Problem
The line containing "accountIban := Nordigen.iban details;" marks the end: quote every line from the start of the records below through it, word for word.

(Records for this task)

(** [getAccounts] of the handlers file. *)
Definition getAccounts (MOCKED_USER_ID userId : string)
    (getUserAccounts : string -> result (list Db.UserAccount))
    (getNordigenAccountBalances : string -> result (list string))
    : result (list Account) :=
  data <- getUserAccounts userId ;;
  if String.eqb userId MOCKED_USER_ID
  then forOfPush (fun account => Ok (toAccount account "20.000,00")) data []
  else forOfPush (withBalance getNordigenAccountBalances) data [].

(** The loop of the older ['/'] route: the mocked user is answered inside
    the loop, at the first row. *)
Fixpoint routeLoop (isMock : bool)
    (getNordigenAccountBalances : string -> result (list string))
    (data : list Db.UserAccount) (accounts : list Account) : result (list Account) :=
  match data with
  | [] => Ok accounts
  | account :: rest =>
      if isMock then Ok [toAccount account "20.000,00"]
      else
        element <- withBalance getNordigenAccountBalances account ;;
        routeLoop isMock getNordigenAccountBalances rest (accounts ++ [element])
  end.

(** The handler of the older ['/'] route. *)
Definition getAccountsRoute (MOCKED_USER_ID userId : string)
    (getLinkedAccounts : string -> result (list Db.UserAccount))
    (getNordigenAccountBalances : string -> result (list string))
    : result (list Account) :=
  data <- getLinkedAccounts userId ;;
  routeLoop (String.eqb userId MOCKED_USER_ID) getNordigenAccountBalances data [].

End LinkedAccounts.

Module AvailableAccounts.

Record Account : Type := {
  requisitionId : string;
  accountId : string;
  accountName : string;
  accountIban : string;
  accountBalance : string
}.

(** The element the loop pushes for one account id. *)
Definition describe (requisition : string)
    (getNordigenAccountDetails : string -> result Nordigen.AccountDetails)
    (getNordigenAccountBalances : string -> result (list string))
    (account : string) : result Account :=
  details <- getNordigenAccountDetails account ;;
  balances <- getNordigenAccountBalances account ;;
  balance <- formattedBalance balances ;;
  Ok {| requisitionId := requisition;
        accountId := account;
        accountName := Nordigen.name details;
        accountIban := Nordigen.iban details;
        accountBalance := balance |}.

(** [getAvailableAccounts] after request validation; [uuid] is the value
    [uuid()] returns, [getNordigenRequisitions] gives [data.accounts]. *)
Definition getAvailableAccounts (MOCKED_USER_ID userId requisition uuid : string)
    (getNordigenRequisitions : string -> result (list string))
    (getNordigenAccountDetails : string -> result Nordigen.AccountDetails)
    (getNordigenAccountBalances : string -> result (list string))
    : result (list Account) :=
  if String.eqb userId MOCKED_USER_ID
  then Ok [ {| requisitionId := requisition;
               accountId := uuid;
               accountName := "Fake Account";
               accountIban := "DK7050516477944871";
               accountBalance := "20.000,00" |} ]
  else
    accounts <- getNordigenRequisitions requisition ;;
    forOfPush (describe requisition getNordigenAccountDetails getNordigenAccountBalances)
      accounts [].

End AvailableAccounts.

(** Stand-ins for the token check, the table and the provider. *)
Module SampleRequests.

Definition jwtVerify (token : string) : result (Auth.JwtPayload string) :=
  if String.eqb token "signed-for-u1" then Ok {| Auth.id := "u1" |}
  else Throw (LibraryError "invalid signature").

Definition row (n account : string) : Db.UserAccount :=
  {| Db.id := n; Db.requisition_id := "req-1"; Db.account_id := account;
     Db.account_name := "Budget"; Db.account_iban := "DK0000000000000000";
     Db.bank_name := "Bank"; Db.bank_logo := "logo.png" |}.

(End Records for this task)

Expected answer
(** [getAccounts] of the handlers file. *)
Definition getAccounts (MOCKED_USER_ID userId : string)
    (getUserAccounts : string -> result (list Db.UserAccount))
    (getNordigenAccountBalances : string -> result (list string))
    : result (list Account) :=
  data <- getUserAccounts userId ;;
  if String.eqb userId MOCKED_USER_ID
  then forOfPush (fun account => Ok (toAccount account "20.000,00")) data []
  else forOfPush (withBalance getNordigenAccountBalances) data [].

(** The loop of the older ['/'] route: the mocked user is answered inside
    the loop, at the first row. *)
Fixpoint routeLoop (isMock : bool)
    (getNordigenAccountBalances : string -> result (list string))
    (data : list Db.UserAccount) (accounts : list Account) : result (list Account) :=
  match data with
  | [] => Ok accounts
  | account :: rest =>
      if isMock then Ok [toAccount account "20.000,00"]
      else
        element <- withBalance getNordigenAccountBalances account ;;
        routeLoop isMock getNordigenAccountBalances rest (accounts ++ [element])
  end.

(** The handler of the older ['/'] route. *)
Definition getAccountsRoute (MOCKED_USER_ID userId : string)
    (getLinkedAccounts : string -> result (list Db.UserAccount))
    (getNordigenAccountBalances : string -> result (list string))
    : result (list Account) :=
  data <- getLinkedAccounts userId ;;
  routeLoop (String.eqb userId MOCKED_USER_ID) getNordigenAccountBalances data [].

End LinkedAccounts.

Module AvailableAccounts.

Record Account : Type := {
  requisitionId : string;
  accountId : string;
  accountName : string;
  accountIban : string;
  accountBalance : string
}.

(** The element the loop pushes for one account id. *)
Definition describe (requisition : string)
    (getNordigenAccountDetails : string -> result Nordigen.AccountDetails)
    (getNordigenAccountBalances : string -> result (list string))
    (account : string) : result Account :=
  details <- getNordigenAccountDetails account ;;
  balances <- getNordigenAccountBalances account ;;
  balance <- formattedBalance balances ;;
  Ok {| requisitionId := requisition;
        accountId := account;
        accountName := Nordigen.name details;
        accountIban := Nordigen.iban details;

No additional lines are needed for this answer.